[Input material Boundary: Start]

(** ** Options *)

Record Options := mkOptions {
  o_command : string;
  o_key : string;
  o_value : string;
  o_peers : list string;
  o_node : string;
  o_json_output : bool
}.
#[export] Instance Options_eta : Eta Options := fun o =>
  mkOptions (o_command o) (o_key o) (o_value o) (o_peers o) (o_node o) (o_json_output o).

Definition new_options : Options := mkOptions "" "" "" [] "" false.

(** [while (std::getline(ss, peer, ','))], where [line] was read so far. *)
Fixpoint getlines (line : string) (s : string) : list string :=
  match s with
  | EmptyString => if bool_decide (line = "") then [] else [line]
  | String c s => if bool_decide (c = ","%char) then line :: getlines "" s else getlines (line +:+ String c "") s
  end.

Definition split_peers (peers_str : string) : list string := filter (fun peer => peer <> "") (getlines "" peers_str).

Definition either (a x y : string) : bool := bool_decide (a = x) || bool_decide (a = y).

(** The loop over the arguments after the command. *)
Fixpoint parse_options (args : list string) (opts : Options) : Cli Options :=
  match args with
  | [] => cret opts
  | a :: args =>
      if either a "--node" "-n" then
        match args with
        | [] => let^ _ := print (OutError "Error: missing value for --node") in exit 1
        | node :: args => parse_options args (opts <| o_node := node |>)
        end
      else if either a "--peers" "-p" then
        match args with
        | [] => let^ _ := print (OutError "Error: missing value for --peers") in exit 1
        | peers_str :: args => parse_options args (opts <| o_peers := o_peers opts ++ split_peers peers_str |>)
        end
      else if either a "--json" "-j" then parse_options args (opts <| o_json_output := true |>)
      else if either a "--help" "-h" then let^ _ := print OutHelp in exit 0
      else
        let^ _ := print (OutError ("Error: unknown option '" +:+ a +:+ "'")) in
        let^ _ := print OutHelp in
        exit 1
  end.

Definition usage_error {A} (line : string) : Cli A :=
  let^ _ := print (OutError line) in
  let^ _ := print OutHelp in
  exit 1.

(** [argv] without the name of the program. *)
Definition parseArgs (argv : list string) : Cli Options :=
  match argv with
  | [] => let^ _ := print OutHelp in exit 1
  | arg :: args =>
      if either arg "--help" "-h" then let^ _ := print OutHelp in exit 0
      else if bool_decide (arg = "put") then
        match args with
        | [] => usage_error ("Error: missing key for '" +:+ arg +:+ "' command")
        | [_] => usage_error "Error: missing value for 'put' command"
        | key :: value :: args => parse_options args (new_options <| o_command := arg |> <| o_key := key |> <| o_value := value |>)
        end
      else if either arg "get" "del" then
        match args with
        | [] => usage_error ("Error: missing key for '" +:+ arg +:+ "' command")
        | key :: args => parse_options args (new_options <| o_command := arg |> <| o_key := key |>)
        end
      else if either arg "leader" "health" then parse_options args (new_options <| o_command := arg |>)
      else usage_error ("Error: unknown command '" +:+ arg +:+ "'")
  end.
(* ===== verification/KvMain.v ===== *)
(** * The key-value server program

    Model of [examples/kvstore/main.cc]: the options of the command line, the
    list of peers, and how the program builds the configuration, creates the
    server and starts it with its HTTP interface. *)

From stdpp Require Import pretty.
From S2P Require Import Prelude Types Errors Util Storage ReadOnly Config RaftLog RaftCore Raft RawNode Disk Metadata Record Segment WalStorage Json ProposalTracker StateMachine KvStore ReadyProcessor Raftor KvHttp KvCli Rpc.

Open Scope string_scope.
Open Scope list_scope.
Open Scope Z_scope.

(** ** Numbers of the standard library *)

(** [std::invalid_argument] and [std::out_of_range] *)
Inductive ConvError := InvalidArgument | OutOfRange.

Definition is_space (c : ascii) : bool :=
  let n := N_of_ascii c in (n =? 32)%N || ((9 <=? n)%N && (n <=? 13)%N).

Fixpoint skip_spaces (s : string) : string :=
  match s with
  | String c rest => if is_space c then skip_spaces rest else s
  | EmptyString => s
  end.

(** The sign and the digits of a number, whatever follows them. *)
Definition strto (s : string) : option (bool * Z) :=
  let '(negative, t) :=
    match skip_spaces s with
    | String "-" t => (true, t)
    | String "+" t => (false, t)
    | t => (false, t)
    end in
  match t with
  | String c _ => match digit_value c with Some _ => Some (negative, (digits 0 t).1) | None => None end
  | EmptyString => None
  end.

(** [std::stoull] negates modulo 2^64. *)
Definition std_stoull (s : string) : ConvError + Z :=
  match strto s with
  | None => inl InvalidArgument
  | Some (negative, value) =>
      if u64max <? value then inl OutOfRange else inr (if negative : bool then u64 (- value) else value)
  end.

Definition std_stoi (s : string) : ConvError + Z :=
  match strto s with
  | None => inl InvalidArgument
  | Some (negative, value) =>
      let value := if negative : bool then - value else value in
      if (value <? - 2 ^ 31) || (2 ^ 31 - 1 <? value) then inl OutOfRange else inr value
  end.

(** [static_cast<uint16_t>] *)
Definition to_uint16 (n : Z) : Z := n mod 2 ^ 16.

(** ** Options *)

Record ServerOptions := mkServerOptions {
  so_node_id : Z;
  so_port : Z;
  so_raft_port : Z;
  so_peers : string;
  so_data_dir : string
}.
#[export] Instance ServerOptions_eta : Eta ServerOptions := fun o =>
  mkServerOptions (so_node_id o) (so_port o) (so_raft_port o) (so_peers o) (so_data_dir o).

[Input material Boundary: End]

What needs to be done: Your answer should be the whole listing above, repeated exactly as it appears.

Result of the task:
(** ** Options *)

Record Options := mkOptions {
  o_command : string;
  o_key : string;
  o_value : string;
  o_peers : list string;
  o_node : string;
  o_json_output : bool
}.
#[export] Instance Options_eta : Eta Options := fun o =>
  mkOptions (o_command o) (o_key o) (o_value o) (o_peers o) (o_node o) (o_json_output o).

Definition new_options : Options := mkOptions "" "" "" [] "" false.

(** [while (std::getline(ss, peer, ','))], where [line] was read so far. *)
Fixpoint getlines (line : string) (s : string) : list string :=
  match s with
  | EmptyString => if bool_decide (line = "") then [] else [line]
  | String c s => if bool_decide (c = ","%char) then line :: getlines "" s else getlines (line +:+ String c "") s
  end.

Definition split_peers (peers_str : string) : list string := filter (fun peer => peer <> "") (getlines "" peers_str).

Definition either (a x y : string) : bool := bool_decide (a = x) || bool_decide (a = y).

(** The loop over the arguments after the command. *)
Fixpoint parse_options (args : list string) (opts : Options) : Cli Options :=
  match args with
  | [] => cret opts
  | a :: args =>
      if either a "--node" "-n" then
        match args with
        | [] => let^ _ := print (OutError "Error: missing value for --node") in exit 1
        | node :: args => parse_options args (opts <| o_node := node |>)
        end
      else if either a "--peers" "-p" then
        match args with
        | [] => let^ _ := print (OutError "Error: missing value for --peers") in exit 1
        | peers_str :: args => parse_options args (opts <| o_peers := o_peers opts ++ split_peers peers_str |>)
        end
      else if either a "--json" "-j" then parse_options args (opts <| o_json_output := true |>)
      else if either a "--help" "-h" then let^ _ := print OutHelp in exit 0
      else
        let^ _ := print (OutError ("Error: unknown option '" +:+ a +:+ "'")) in
        let^ _ := print OutHelp in
        exit 1
  end.

Definition usage_error {A} (line : string) : Cli A :=
  let^ _ := print (OutError line) in
  let^ _ := print OutHelp in
  exit 1.

(** [argv] without the name of the program. *)
Definition parseArgs (argv : list string) : Cli Options :=
  match argv with
  | [] => let^ _ := print OutHelp in exit 1
  | arg :: args =>
      if either arg "--help" "-h" then let^ _ := print OutHelp in exit 0
      else if bool_decide (arg = "put") then
        match args with
        | [] => usage_error ("Error: missing key for '" +:+ arg +:+ "' command")
        | [_] => usage_error "Error: missing value for 'put' command"
        | key :: value :: args => parse_options args (new_options <| o_command := arg |> <| o_key := key |> <| o_value := value |>)
        end
      else if either arg "get" "del" then
        match args with
        | [] => usage_error ("Error: missing key for '" +:+ arg +:+ "' command")
        | key :: args => parse_options args (new_options <| o_command := arg |> <| o_key := key |>)
        end
      else if either arg "leader" "health" then parse_options args (new_options <| o_command := arg |>)
      else usage_error ("Error: unknown command '" +:+ arg +:+ "'")
  end.
(* ===== verification/KvMain.v ===== *)
(** * The key-value server program

    Model of [examples/kvstore/main.cc]: the options of the command line, the
    list of peers, and how the program builds the configuration, creates the
    server and starts it with its HTTP interface. *)

From stdpp Require Import pretty.
From S2P Require Import Prelude Types Errors Util Storage ReadOnly Config RaftLog RaftCore Raft RawNode Disk Metadata Record Segment WalStorage Json ProposalTracker StateMachine KvStore ReadyProcessor Raftor KvHttp KvCli Rpc.

Open Scope string_scope.
Open Scope list_scope.
Open Scope Z_scope.

(** ** Numbers of the standard library *)

(** [std::invalid_argument] and [std::out_of_range] *)
Inductive ConvError := InvalidArgument | OutOfRange.

Definition is_space (c : ascii) : bool :=
  let n := N_of_ascii c in (n =? 32)%N || ((9 <=? n)%N && (n <=? 13)%N).

Fixpoint skip_spaces (s : string) : string :=
  match s with
  | String c rest => if is_space c then skip_spaces rest else s
  | EmptyString => s
  end.

(** The sign and the digits of a number, whatever follows them. *)
Definition strto (s : string) : option (bool * Z) :=
  let '(negative, t) :=
    match skip_spaces s with
    | String "-" t => (true, t)
    | String "+" t => (false, t)
    | t => (false, t)
    end in
  match t with
  | String c _ => match digit_value c with Some _ => Some (negative, (digits 0 t).1) | None => None end
  | EmptyString => None
  end.

(** [std::stoull] negates modulo 2^64. *)
Definition std_stoull (s : string) : ConvError + Z :=
  match strto s with
  | None => inl InvalidArgument
  | Some (negative, value) =>
      if u64max <? value then inl OutOfRange else inr (if negative : bool then u64 (- value) else value)
  end.

Definition std_stoi (s : string) : ConvError + Z :=
  match strto s with
  | None => inl InvalidArgument
  | Some (negative, value) =>
      let value := if negative : bool then - value else value in
      if (value <? - 2 ^ 31) || (2 ^ 31 - 1 <? value) then inl OutOfRange else inr value
  end.

(** [static_cast<uint16_t>] *)
Definition to_uint16 (n : Z) : Z := n mod 2 ^ 16.

(** ** Options *)

Record ServerOptions := mkServerOptions {
  so_node_id : Z;
  so_port : Z;
  so_raft_port : Z;
  so_peers : string;
  so_data_dir : string
}.
#[export] Instance ServerOptions_eta : Eta ServerOptions := fun o =>
  mkServerOptions (so_node_id o) (so_port o) (so_raft_port o) (so_peers o) (so_data_dir o).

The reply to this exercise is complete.